Source records:
* * * * *
Definition unpack_v1_encoding_header (frame : bytes) : result V1EncodingHeader :=
  _ ← raise_if (negb (len frame =? 28) || negb (bool_decide (slice 0 4 frame = V1_MAGIC)))
        (ValueError "not a complete v1 encoding header");
  marker ← unpack_from 2 frame 4;
  _ ← raise_if (negb (Z.shiftr marker 8 =? 1) || negb (bool_decide (slice 6 8 frame = [0; 0])))
        (ValueError "invalid v1 encoding-header marker");
  b10 ← index frame 10;
  _ ← raise_if (negb ((b10 =? 0) || (b10 =? 1))) (ValueError "invalid v1 audio channel encoding");
  b8 ← index frame 8; b9 ← index frame 9; b11 ← index frame 11;
  rate ← unpack_from 4 frame 12; size ← unpack_from 2 frame 16;
  b18 ← index frame 18; b19 ← index frame 19;
  w ← unpack_from 4 frame 20; h ← unpack_from 4 frame 24;
  Ok (mkHeader marker b8 b9 (b10 + 1) ((b11 + 1) * 8) rate size b18 b19 w h).

(** The two loops that write the frame lengths and the frames. *)
Definition write_length (s : bytes * nat) (frame : bytes) : result (bytes * nat) :=
  p ← pack_into 2 s.1 s.2 (len frame); Ok (p, (s.2 + 2)%nat).
Definition write_frame (s : bytes * nat) (frame : bytes) : bytes * nat :=
  (slice_set s.2 (s.2 + length frame) frame s.1, (s.2 + length frame)%nat).

Definition build_v1_audio_packet (frames : list bytes) (timestamp record_marker : Z) : result bytes :=
  _ ← raise_if (length frames =? 0)%nat (ValueError "at least one audio frame is required");
  _ ← raise_if (0xFFFF <? len frames) (ValueError "too many audio frames");
  _ ← raise_if (existsb (λ frame, (length frame =? 0)%nat || (0xFFFF <? len frame)) frames)
        (ValueError "audio frames must contain 1..65535 bytes");
  let packet := zeros (28 + 2 * length frames + sum_list (length <$> frames)) in
  let packet := slice_set 0 4 V1_MAGIC packet in
  packet ← pack_into 2 packet 4 (Z.land record_marker 0xFFFF);
  packet ← pack_into 2 packet 6 (len frames);
  packet ← pack_into 8 packet 20 (Z.land timestamp 0xFFFFFFFFFFFFFFFF);
  s ← foldM write_length (packet, 28%nat) frames;
  Ok (foldl write_frame s frames).1.

(** ** The inner TLV *)

Definition tlv_header (t n : Z) : bytes := [t; 2] ++ digits 256 2 n.

Lemma tlv_body_encrypt payload t : tlv_body payload t true =
  if decide (4 + len payload < 65536) then Ok (tlv_header t (4 + len payload) ++ payload) else Raise StructError.
Proof.
  unfold tlv_body. cbv zeta. change (slice_set 0 2 [t; 2] (zeros (4 + length payload)))
    with ([t; 2; 0; 0] ++ zeros (length payload)).
  assert (len ([t; 2; 0; 0] ++ zeros (length payload)) = 4 + len payload) as L by len_solve.
  rewrite L. unfold pack_into. eval_widths. case_decide as H; case_decide as H'.
  - rewrite bind_ret. unfold slice_set at 1. simpl. rewrite drop_ge by len_solve. by rewrite app_nil_r.
  - lia.
  - exfalso. apply H. split; [len_solve|]. unfold len in *. lia.
  - done.
Qed.

Section Tlv.
Context (cookie : bytes) (cipher : Rc5.RC5).
Context (Hcookie : len cookie = 8) (Hc : Rc5.init cookie 6 32 = Ok cipher) (Hw : Rc5.w cipher = 32).

Lemma crypt_loop_tlv e h pl : length h = 4%nat →
  foldM (inplace_step 4 (GuteFrame.transform cipher e)) (h ++ pl) (seq 0 (Z.to_nat ((len (h ++ pl) - 4) / 8))) =
  Ok (h ++ blocks (GuteFrame.T cipher e) (length pl / 8) pl).
Proof using Hw.
  intros Hh. replace (Z.to_nat ((len (h ++ pl) - 4) / 8)) with (length pl / 8)%nat.
  2:{ unfold len. rewrite length_app, Hh. apply Nat2Z.inj. rewrite Nat2Z.inj_div.
      rewrite Z2Nat.id by (apply Z.div_pos; lia). f_equal. lia. }
  apply inplace_loop; [intros; by apply GuteFrame.transform_ok|done|].
  apply Nat.Div0.mul_div_le.
Qed.

Lemma crypt_tlv_encrypt payload t wire :
  _crypt_tlv payload cookie t true = Ok wire ↔
  4 + len payload < 65536 ∧
  wire = tlv_header t (4 + len payload) ++ blocks (GuteFrame.T cipher true) (length payload / 8) payload.
Proof using Hc Hcookie Hw.
  unfold _crypt_tlv. rewrite guard_pass by (by rewrite Hcookie). rewrite tlv_body_encrypt.
  case_decide as Hl; [|naive_solver]. rewrite bind_ret, Hc, bind_ret. cbv zeta.
  rewrite crypt_loop_tlv by done. rewrite bind_ret. naive_solver.
Qed.

Lemma crypt_tlv_decrypt wire t payload : (4 ≤ length wire)%nat →
  _crypt_tlv wire cookie t false = Ok payload ↔
  wire !!! 0%nat = t ∧ undigits 256 (slice 2 4 wire) = len wire ∧
  payload = blocks (GuteFrame.T cipher false) (length (drop 4 wire) / 8) (drop 4 wire).
Proof using Hc Hcookie Hw.
  intros Hl. unfold _crypt_tlv. rewrite guard_pass by (by rewrite Hcookie). unfold tlv_body.
  rewrite guard_pass by (unfold len; lia). rewrite index_ok, bind_ret by lia.
  destruct (Z.eqb_spec (wire !!! 0%nat) t); [|simpl; naive_solver]. rewrite guard_pass by done.
  rewrite unpack_from_ok, bind_ret by lia. change (2 + 2)%nat with 4%nat.
  destruct (Z.eqb_spec (undigits 256 (slice 2 4 wire)) (len wire)); [|simpl; naive_solver].
  rewrite guard_pass by done. rewrite bind_ret, Hc, bind_ret. cbv zeta.
  rewrite <-(take_drop 4 wire) at 1 2. rewrite crypt_loop_tlv by len_solve. rewrite bind_ret.
  rewrite drop_app_length' by len_solve. naive_solver.
Qed.
End Tlv.

Lemma tlv_inverse payload wire cookie t :
  bytes_ok payload → bytes_ok wire → (4 ≤ length wire)%nat → wire !!! 1%nat = 2 →
  _crypt_tlv payload cookie t true = Ok wire ↔ _crypt_tlv wire cookie t false = Ok payload.
Proof.
  intros Hp Hwi Hl H1. destruct (decide (len cookie = 8)) as [Hk|Hk].
  2:{ unfold _crypt_tlv. destruct (Z.eqb_spec (len cookie) 8); [done|]. simpl. naive_solver. }
  destruct (GuteFrame.init32 cookie) as (cipher & Hc & Hw).
  rewrite (crypt_tlv_encrypt cookie cipher) by done. rewrite (crypt_tlv_decrypt cookie cipher) by done.
  split.
  - intros [Hlt ->]. destruct (GuteFrame.transform_blocks cipher true payload Hw Hp) as (_ & Lb & Ib).
    set (ct := blocks _ _ payload) in *. change (drop 4 (tlv_header t (4 + len payload) ++ ct)) with ct.
    rewrite Lb. split_and!; [done| |done]. change (slice 2 4 (tlv_header t (4 + len payload) ++ ct))
      with (digits 256 2 (4 + len payload)).
    rewrite le_decode_encode by (unfold len in *; eval_widths; lia). unfold len. rewrite length_app, Lb.
    change (length (tlv_header _ _)) with 4%nat. lia.
  - intros (H0 & Hf & ->). set (pl := drop 4 wire) in *.
    assert (bytes_ok pl) as Hpl by (unfold pl; auto with bytes).
    destruct (GuteFrame.transform_blocks cipher false pl Hw Hpl) as (_ & Lb & Ib). set (pt := blocks _ _ pl) in *.
    assert (length pl = length wire - 4)%nat as Lpl by (unfold pl; len_solve).
    assert (4 + len pt = len wire) as El by (unfold len; rewrite Lb; lia).
    pose proof (le_bound 2 (slice 2 4 wire) ltac:(auto with bytes) ltac:(len_solve)) as Hb. rewrite Hf in Hb.
    split; [eval_widths; lia|]. rewrite Lb, El. cbn [negb] in Ib. rewrite Ib.
    rewrite <-(take_drop 4 wire) at 1. fold pl. f_equal. unfold tlv_header. rewrite <-Hf.
    rewrite le_encode_decode by first [by auto with bytes|len_solve].
    destruct wire as [|a [|b [|c [|d k]]]]; simpl in Hl; try lia. cbn in H0, H1. by subst.
Qed.

(** ** Built-in commands and sequenced user data *)

Lemma builtin_roundtrip now cmd fl b ts : 0 ≤ cmd < 256 → 0 ≤ fl ≤ 3 →
  ∃ f, build_builtin_command now cmd b fl (Some ts) = Ok f ∧
    parse_builtin_command f = Ok (mkCommand cmd fl (Z.land ts 0xFFFFFFFF) b) ∧
    len f = 8 + len b ∧ (bytes_ok b → bytes_ok f).
Proof.
  intros Hc Hf. pose proof (land32_range ts) as Ht. unfold build_builtin_command.
  rewrite guard_pass by lia. rewrite guard_pass by lia. cbv zeta.
  rewrite !pack_ok by (eval_widths; lia). rewrite !bind_ret. eexists. split; [reflexivity|].
  set (h := digits 256 1 0 ++ _). assert (length h = 8%nat) as Lh by done.
  split; [|split; [unfold len; rewrite length_app; lia|]].
  2:{ intros. apply bytes_ok_app. split; [|done]. unfold h. rewrite !bytes_ok_app. auto 10 with bytes. }
  unfold parse_builtin_command. rewrite guard_pass by (unfold len; rewrite length_app; lia).
  rewrite (unpack_digits 1 _ 0 0), (unpack_digits 1 _ 1 cmd), (unpack_digits 2 _ 2 fl),
    (unpack_digits 4 _ 4 (Z.land ts 0xFFFFFFFF)) by (first [reflexivity|lia|eval_widths; lia]).
  rewrite !bind_ret. rewrite guard_pass by done. rewrite drop_app_length' by done.
  rewrite guard_pass; [done|].
  assert (fl = 0 ∨ fl = 1 ∨ fl = 2 ∨ fl = 3) as [->|[->|[->| ->]]] by lia; done.
Qed.

Lemma any_false l : any l = false ↔ Forall (λ b, b = 0) l.
Proof.
  unfold any. induction l as [|b l IH]; simpl; [done|]. rewrite orb_false_iff, IH, Forall_cons_iff.
  rewrite negb_false_iff, Z.eqb_eq. done.
Qed.

Lemma zeros_of l : Forall (λ b, b = 0) l → l = zeros (length l).
Proof. induction 1 as [|b l -> _ IH]; [done|]. unfold zeros in *. simpl. by rewrite <-IH. Qed.

(** The 28-byte header of a sequenced record. *)
Definition seq_frame (body : bytes) : bytes :=
  V1_MAGIC ++ (digits 256 2 0x0300 ++ digits 256 2 (len body)) ++ zeros 20 ++ body.

Lemma pack_sequence_spec body :
  pack_v1_sequence_user_data body =
  if decide (len body ≤ 0xFFFF) then Ok (seq_frame body)
  else Raise (ValueError "v1 sequenced user-data body is too large").
Proof.
  unfold pack_v1_sequence_user_data. case_decide.
  - rewrite guard_pass by lia. assert (0 ≤ len body) by (unfold len; lia).
    by rewrite !pack_ok by (eval_widths; lia).
  - by replace (0xFFFF <? len body) with true by lia.
Qed.

Lemma unpack_sequence_spec f body : bytes_ok f →
  unpack_v1_sequence_user_data f = Ok body ↔ len body ≤ 0xFFFF ∧ f = seq_frame body.
Proof.
  intros Hf. unfold unpack_v1_sequence_user_data. split.
  - intros E. apply bind_Ok in E as (? & G1%raise_if_Ok & E). apply orb_false_elim in G1 as [G1 G2].
    apply negb_false_iff, bool_decide_eq_true in G2.
    apply bind_Ok in E as (m & Em & E). apply bind_Ok in E as (l & El & E).
    apply bind_Ok in E as (? & G3%raise_if_Ok & E). apply orb_false_elim in G3 as [G3 G4%any_false%zeros_of].
    apply bind_Ok in E as (? & G5%raise_if_Ok & E). injection E as <-.
    assert (28 ≤ length f)%nat by (unfold len in G1; lia).
    destruct (unpack_from_field 2 f 4) as (m' & E1 & B1 & D1); [done|lia|]. rewrite Em in E1. injection E1 as <-.
    destruct (unpack_from_field 2 f 6) as (l' & E2 & B2 & D2); [done|lia|]. rewrite El in E2. injection E2 as <-.
    eval_widths. assert (len (drop 28 f) = l) as Ll by len_solve. split; [lia|].
    unfold seq_frame. rewrite Ll, D2. assert (m = 0x0300) as -> by lia. rewrite D1, <-G2.
    replace (zeros 20) with (slice 8 28 f) by (rewrite G4; f_equal; len_solve).
    rewrite (app_assoc (_ ++ _)), (app_assoc (slice 0 4 f)), <-!(app_assoc (slice 4 _ f)).
    change (4 + 2)%nat with 6%nat. change (6 + 2)%nat with 8%nat.
    rewrite !slice_concat by lia. by rewrite slice_drop_app by lia.
  - intros [Hl ->]. assert (0 ≤ len body) by (unfold len; lia).
    assert (len (seq_frame body) = len body + 28) as Lf by (unfold seq_frame, V1_MAGIC; len_solve).
    rewrite guard_pass.
    2:{ apply orb_false_iff. split; [lia|]. by rewrite bool_decide_eq_true_2. }
    rewrite (unpack_digits 2 _ 4 0x0300), (unpack_digits 2 _ 6 (len body)) by (first [reflexivity|lia|eval_widths; lia]).
    rewrite !bind_ret. rewrite guard_pass by reflexivity. rewrite guard_pass by lia. done.
Qed.

(** ** Concatenated user-data records *)

Definition record (body : bytes) : bytes := V1_MAGIC ++ digits 256 2 0x0200 ++ digits 256 2 (len body) ++ body.

Lemma frames_loop_sound p : bytes_ok p → ∀ fuel cursor acc, (cursor ≤ length p)%nat →
  (length p - cursor ≤ fuel)%nat →
  value_or (λ fs, ∃ new, fs = acc ++ new ∧ Forall (λ b, len b ≤ 0xFFFF) new ∧ concat (record <$> new) = drop cursor p)
    (frames_loop fuel p cursor acc).
Proof.
  intros Hp. induction fuel as [|fuel IH]; intros cursor acc Hc Hf; cbn [frames_loop];
    (destruct (Nat.ltb_spec cursor (length p)); [try lia|exists []; rewrite app_nil_r, drop_ge by lia; done]).
  apply value_or_raise_if. intros [G1 G2%negb_false_iff%bool_decide_eq_true]%orb_false_elim.
  destruct (unpack_from_field 2 p (cursor + 4)) as (m & -> & Bm & Dm); [done|lia|].
  destruct (unpack_from_field 2 p (cursor + 6)) as (l & -> & Bl & Dl); [done|lia|].
  rewrite !bind_ret. apply value_or_raise_if. intros Hm. cbv zeta. apply value_or_raise_if. intros He.
  eapply value_or_impl; [apply IH; lia|]. intros fs (new & -> & Hn & En). eexists (_ :: new).
  rewrite <-app_assoc. split; [reflexivity|].
  assert (len (slice (cursor + 8) (cursor + 8 + Z.to_nat l) p) = l) as Lb by (unfold len; rewrite length_slice; lia).
  eval_widths. split; [constructor; [lia|done]|]. rewrite fmap_cons. cbn [concat]. unfold record at 1.
  assert (m = 0x0200) as -> by lia. rewrite Lb, Dm, Dl, <-G2. rewrite En.
  rewrite <-!app_assoc, <-!Nat.add_assoc. cbn [Nat.add]. by rewrite !slice_drop_app by lia.
Qed.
* * * * *
• **ASSIGNMENT**:
Gather up the lines containing the word "injection" from these records and copy them.

• **WRITTEN SOLUTION**:
    apply bind_Ok in E as (? & G5%raise_if_Ok & E). injection E as <-.
    destruct (unpack_from_field 2 f 4) as (m' & E1 & B1 & D1); [done|lia|]. rewrite Em in E1. injection E1 as <-.
    destruct (unpack_from_field 2 f 6) as (l' & E2 & B2 & D2); [done|lia|]. rewrite El in E2. injection E2 as <-.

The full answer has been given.